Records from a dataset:
*** Block opens ***
(** The masks of a block in the array of the class, before the holes are cut. *)
Lemma masks_ready this type (m n imp : nat) unequal : encoder_ok this -> (1 <= n <= m)%nat -> (m <= 48)%nat -> (imp <= m)%nat ->
  exists table w rows tail, FecInternal.PickTable type (Z.of_nat m) = Some table /\ FecInternal.PacketMaskSize (Z.of_nat m) = Some w /\
    put (packet_masks_ this) 0 (replicate (Z.to_nat (Z.of_nat n * w)) 0) = Some (replicate (Z.to_nat (Z.of_nat n * w)) 0 ++ tail) /\
    FecInternal.GeneratePacketMasks (Z.of_nat m) (Z.of_nat n) (Z.of_nat imp) unequal table (replicate (Z.to_nat (Z.of_nat n * w)) 0 ++ tail)
      = Some (concat rows ++ tail) /\ masks m n w rows /\ zlen (concat rows ++ tail) = 288.
Proof.
  intros (K1 & _) Hn Hm Hi. set (w := if Z.of_nat m >? 16 then 6 else 2).
  destruct (generated_masks type m n imp unequal (drop (Z.to_nat (Z.of_nat n * w)) (packet_masks_ this)) Hn Hm Hi) as (table & w' & rows & HP & Hw & HG & HM).
  assert (w' = w) as -> by (rewrite PacketMaskSize_spec in Hw by lia; unfold w; congruence).
  assert (H288 : 0 <= Z.of_nat n * w <= 288) by (unfold w; destruct (_ >? _); nia).
  exists table, w, rows, (drop (Z.to_nat (Z.of_nat n * w)) (packet_masks_ this)). splits; try done.
  - rewrite <- (take_drop (Z.to_nat (Z.of_nat n * w)) (packet_masks_ this)) at 1. apply (put_app []). rewrite length_replicate, length_take. lia.
  - pose proof (concat_length_width w rows (ms_width _ _ _ _ HM)) as HC. rewrite (ms_count _ _ _ _ HM) in HC. rewrite length_app, length_drop.
    assert (zlen (concat rows) = Z.of_nat n * w) by (unfold w in *; destruct (_ >? _); nia). lia.
Qed.

Lemma encode_fec_block this media offs base ssrc factor imp unequal type front :
  encoder_ok this -> is_u16 base -> is_u32 ssrc -> (exists own, fec_ssrc_ok own ssrc) ->
  block base 0 media offs -> head offs = Some 0%nat -> (forall o, o ∈ offs -> (o < 48)%nat) ->
  Forall wf_packet media -> Forall (fun p => 32 + (zlen p - 12) <= 1500) media -> head media = Some front -> ParseSsrc front = Some ssrc ->
  0 < factor <= 255 -> (imp <= length media)%nat ->
  exists this' fecs n, EncodeFec fresh this media factor (Z.of_nat imp) unequal type = Some (this', 0, fecs) /\ encoder_ok this' /\
    NumFecPackets (zlen media) factor = Some n /\ zlen fecs = n /\ protected_block base media offs ssrc fecs.
Proof.
  intros (K1 & K2 & K3) Hbase Hssrc Hown Hblock Hfirst Hspan Hwf Hfit Hfront HS Hf Himp.
  pose proof (block_length _ _ _ _ Hblock) as HL. assert (Hne : media <> []) by (by destruct media).
  assert (HM : (1 <= length media)%nat) by (destruct media; [done|cbn; lia]).
  assert (Hlast : exists l, list.last offs = Some l) by (destruct (list.last offs) eqn:E; [by eexists|apply list.last_None in E; by rewrite E in Hfirst]).
  destruct Hlast as [l Hl]. pose proof (block_last _ _ _ _ _ Hblock Hl) as Hlast.
  assert (Hl48 : (l < 48)%nat) by (apply Hspan; apply list.last_Some in Hl as (l' & ->); apply elem_of_app; right; by left).
  destruct (NumFecPackets_spec (zlen media) factor) as (n & En & Hn & Hn0); [lia|lia|]. assert (n <> 0) as Hn1 by lia.
  destruct (masks_ready this type (length media) (Z.to_nat n) imp unequal (conj K1 (conj K2 K3))) as (table & w & rows & tail & HP & Hw & Hput & HG & HM' & H288);
    [lia|lia|lia|]. rewrite Z2Nat.id in Hput, HG by lia.
  unfold EncodeFec. rewrite !check_then by (apply Z.gtb_lt || apply Z.geb_le || apply Z.leb_le; lia).
  destruct law_limits as (HW & _). rewrite HW. destruct (Z.gtb_spec (zlen media) 48); [lia|].
  replace (existsb _ media) with false.
  2: { symmetry. apply not_true_is_false. intros He. apply existsb_exists in He as (p & Hin & Hp). apply list_elem_of_In in Hin.
       rewrite (list.Forall_forall wf_packet) in Hwf. destruct (Hwf p Hin) as [_ Hp']. unfold kRtpHeaderSize in Hp. lia. }
  rewrite En. cbn [mbind option_bind]. rewrite (proj2 (Z.eqb_neq _ _)) by lia. rewrite check_then by (apply Z.leb_le; lia). cbv zeta.
  rewrite HP. cbn [mbind option_bind]. rewrite Hw. cbn [mbind option_bind].
  rewrite Hput. cbn [mbind option_bind]. rewrite HG. cbn [mbind option_bind].
  destruct HM' as [C1 C2 C3 [G1 G2 G3]]. destruct (mask_width (length media) w Hw) as [Hw26 Hmw].
  destruct (InsertZeros_spec rows (Z.to_nat w)) with (base := base) (media := media) (offs := offs) (tmp := tmp_packet_masks_ this) (post := tail)
    as (top & wn & rows' & post' & tmp' & Z1 & Z2 & Z3 & Z4 & Z5 & Z6 & Z7 & Z8 & Z9); try done; try lia.
  { eapply Forall_and_length; [exact C3|exact C2|lia]. }
  { rewrite Z2Nat.id by lia. exact Hw. }
  { intros O Hin j Hj. rewrite (list.Forall_forall (fun row => forall j, _)) in G2. by apply (G2 O). }
  rewrite C1 in Z5. rewrite !Z2Nat.id in Z5 by lia. rewrite Z5. cbn [mbind option_bind]. rewrite (proj2 (Z.ltb_ge _ _)) by lia.
  rewrite Z4. cbn [mbind option_bind]. destruct (mask_width top _ Z4) as [Hwn Htop].
  assert (Hlen : length rows' = length rows) by (symmetry; by eapply Forall2_length).
  assert (Hprot : forall k row row', rows !! k = Some row -> rows' !! k = Some row' -> forall j, protects row' j <-> exists k', offs !! k' = Some j /\ protects row k').
  { intros k row row' E1 E2 j. apply (adapted_protects base media offs top wn); [done| |by eapply Forall2_lookup_lr].
    assert (zlen row = w) by (eapply (Forall_lookup_1 (fun row => zlen row = w)); [exact C2|exact E1]). lia. }
  destruct (payloads_and_headers base media offs Hbase Hblock Hfirst Hwf Hfit ssrc (Z.of_nat wn) rows' Hssrc Hown) with (i := 0) (pre := @nil Z) (post := post')
    as (datas & fecs & P1 & P2 & P3); [| |done|lia|].
  { apply Forall_lookup. intros k row' E2. destruct (lookup_lt_is_Some_2 rows k) as [row E1]; [rewrite <- Hlen; by eapply lookup_lt_Some|].
    destruct (Forall_lookup_1 _ _ _ _ Z6 E2) as [B1 B2]. splits.
    - split; [done|]. rewrite B2. lia.
    - by rewrite B2.
    - intros j Hj. apply (Hprot k row row' E1 E2) in Hj as (k' & Hk' & _). by eapply list_elem_of_lookup_2.
    - destruct (Forall_lookup_1 _ _ _ _ G1 E1) as (j & Hj). pose proof (Forall_lookup_1 _ _ _ _ G2 E1 j Hj) as Hj'.
      destruct (lookup_lt_is_Some_2 offs j) as [o Ho]; [lia|]. exists o. apply (Hprot k row row' E1 E2). by exists j. }
  { intros o Ho. specialize (Z2 o Ho). lia. }
  cbn [app] in P1, P2. replace (Z.to_nat n) with (length rows') by lia. rewrite P1. cbn [mbind option_bind].
  rewrite Hfront. cbn [mbind option_bind]. rewrite HS. cbn [mbind option_bind].
  destruct (head_media base media offs Hbase Hblock Hfirst Hwf Hfit) as (p & Hp & Hs). rewrite Hfront in Hp. injection Hp as <-. rewrite Hs. cbn [mbind option_bind].
  rewrite P2. cbn [mbind option_bind]. pose proof (Forall2_length P3) as Hlf.
  eexists _, fecs, n. splits; [reflexivity| |done|lia|].
  - unfold encoder_ok. cbn [packet_masks_ tmp_packet_masks_ generated_fec_packets_]. splits; [|lia|].
    + by rewrite Z8.
    + rewrite length_app, length_drop. lia.
  - exists rows'. split; [done|]. intros o Ho. apply list_elem_of_lookup in Ho as [k Hk].
    assert (Hk' : (k < length media)%nat) by (rewrite <- HL; by eapply lookup_lt_Some).
    specialize (G3 k Hk'). apply Exists_exists in G3 as (row & Hin & Hrow). apply list_elem_of_In, list_elem_of_lookup in Hin as [i E1].
    destruct (lookup_lt_is_Some_2 rows' i) as [row' E2]; [rewrite Hlen; by eapply lookup_lt_Some|].
    apply Exists_exists. exists row'. split; [apply list_elem_of_In; by eapply list_elem_of_lookup_2|]. apply (Hprot i row row' E1 E2). by exists k.
Qed.

(** The blocks it refuses: too many packets, a packet that has no room for its header, or
    sequence numbers too far apart for a mask. *)
Definition refused (media : list bytes) : Prop :=
  (48 < length media)%nat \/ Exists (fun p => zlen p < 12) media \/
  exists base offs l, is_u16 base /\ block base 0 media offs /\ head offs = Some 0%nat /\ list.last offs = Some l /\ 48 <= Z.of_nat l < 65536.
*** Block closes ***
▸ YOUR INSTRUCTIONS:
From the entries above, write out only the lines starting at the line that holds "length_app, length_drop. lia." and ending at the line that holds "(** The blocks", keeping both and matching them exactly.

▸ RESPONSE AREA:
    + rewrite length_app, length_drop. lia.
  - exists rows'. split; [done|]. intros o Ho. apply list_elem_of_lookup in Ho as [k Hk].
    assert (Hk' : (k < length media)%nat) by (rewrite <- HL; by eapply lookup_lt_Some).
    specialize (G3 k Hk'). apply Exists_exists in G3 as (row & Hin & Hrow). apply list_elem_of_In, list_elem_of_lookup in Hin as [i E1].
    destruct (lookup_lt_is_Some_2 rows' i) as [row' E2]; [rewrite Hlen; by eapply lookup_lt_Some|].
    apply Exists_exists. exists row'. split; [apply list_elem_of_In; by eapply list_elem_of_lookup_2|]. apply (Hprot i row row' E1 E2). by exists k.
Qed.

(** The blocks it refuses: too many packets, a packet that has no room for its header, or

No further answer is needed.